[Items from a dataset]
====

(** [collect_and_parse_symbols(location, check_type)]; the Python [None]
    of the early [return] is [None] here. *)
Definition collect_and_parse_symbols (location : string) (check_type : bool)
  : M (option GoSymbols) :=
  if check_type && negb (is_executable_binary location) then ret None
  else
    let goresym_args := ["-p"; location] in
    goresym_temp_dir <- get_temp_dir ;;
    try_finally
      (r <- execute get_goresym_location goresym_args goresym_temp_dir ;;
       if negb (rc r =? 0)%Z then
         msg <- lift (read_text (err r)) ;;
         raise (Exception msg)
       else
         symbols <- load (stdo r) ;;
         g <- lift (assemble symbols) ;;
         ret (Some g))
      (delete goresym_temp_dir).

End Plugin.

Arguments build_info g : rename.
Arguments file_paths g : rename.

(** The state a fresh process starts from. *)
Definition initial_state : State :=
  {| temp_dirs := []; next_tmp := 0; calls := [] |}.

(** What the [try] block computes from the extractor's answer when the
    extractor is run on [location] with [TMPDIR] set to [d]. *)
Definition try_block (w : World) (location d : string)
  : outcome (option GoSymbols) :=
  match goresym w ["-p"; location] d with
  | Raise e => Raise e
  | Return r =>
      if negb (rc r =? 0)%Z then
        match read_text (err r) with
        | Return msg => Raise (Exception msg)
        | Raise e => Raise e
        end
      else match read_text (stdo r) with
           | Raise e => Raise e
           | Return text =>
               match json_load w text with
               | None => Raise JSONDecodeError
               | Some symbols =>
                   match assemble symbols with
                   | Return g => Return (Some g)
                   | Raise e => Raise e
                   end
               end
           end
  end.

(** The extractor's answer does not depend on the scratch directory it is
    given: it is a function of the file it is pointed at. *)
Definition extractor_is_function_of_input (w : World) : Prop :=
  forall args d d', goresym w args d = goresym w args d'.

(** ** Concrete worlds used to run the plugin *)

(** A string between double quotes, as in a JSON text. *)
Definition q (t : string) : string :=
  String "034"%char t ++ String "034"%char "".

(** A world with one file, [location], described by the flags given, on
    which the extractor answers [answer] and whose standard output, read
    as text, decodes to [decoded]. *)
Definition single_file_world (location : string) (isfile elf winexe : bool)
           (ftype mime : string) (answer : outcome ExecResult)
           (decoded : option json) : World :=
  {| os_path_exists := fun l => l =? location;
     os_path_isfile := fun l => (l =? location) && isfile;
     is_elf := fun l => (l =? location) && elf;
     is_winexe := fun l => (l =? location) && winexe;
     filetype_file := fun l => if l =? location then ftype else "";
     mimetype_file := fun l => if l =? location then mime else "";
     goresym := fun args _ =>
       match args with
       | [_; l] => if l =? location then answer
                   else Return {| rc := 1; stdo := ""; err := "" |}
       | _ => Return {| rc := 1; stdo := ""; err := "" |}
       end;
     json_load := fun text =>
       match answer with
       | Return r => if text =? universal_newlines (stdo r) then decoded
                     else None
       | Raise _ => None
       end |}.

====

__Task requirements__
Search the records for the word "then" and copy every line where it occurs.

__Your solution__
  if check_type && negb (is_executable_binary location) then ret None
       if negb (rc r =? 0)%Z then
      if negb (rc r =? 0)%Z then
     filetype_file := fun l => if l =? location then ftype else "";
     mimetype_file := fun l => if l =? location then mime else "";
       | [_; l] => if l =? location then answer
       | Return r => if text =? universal_newlines (stdo r) then decoded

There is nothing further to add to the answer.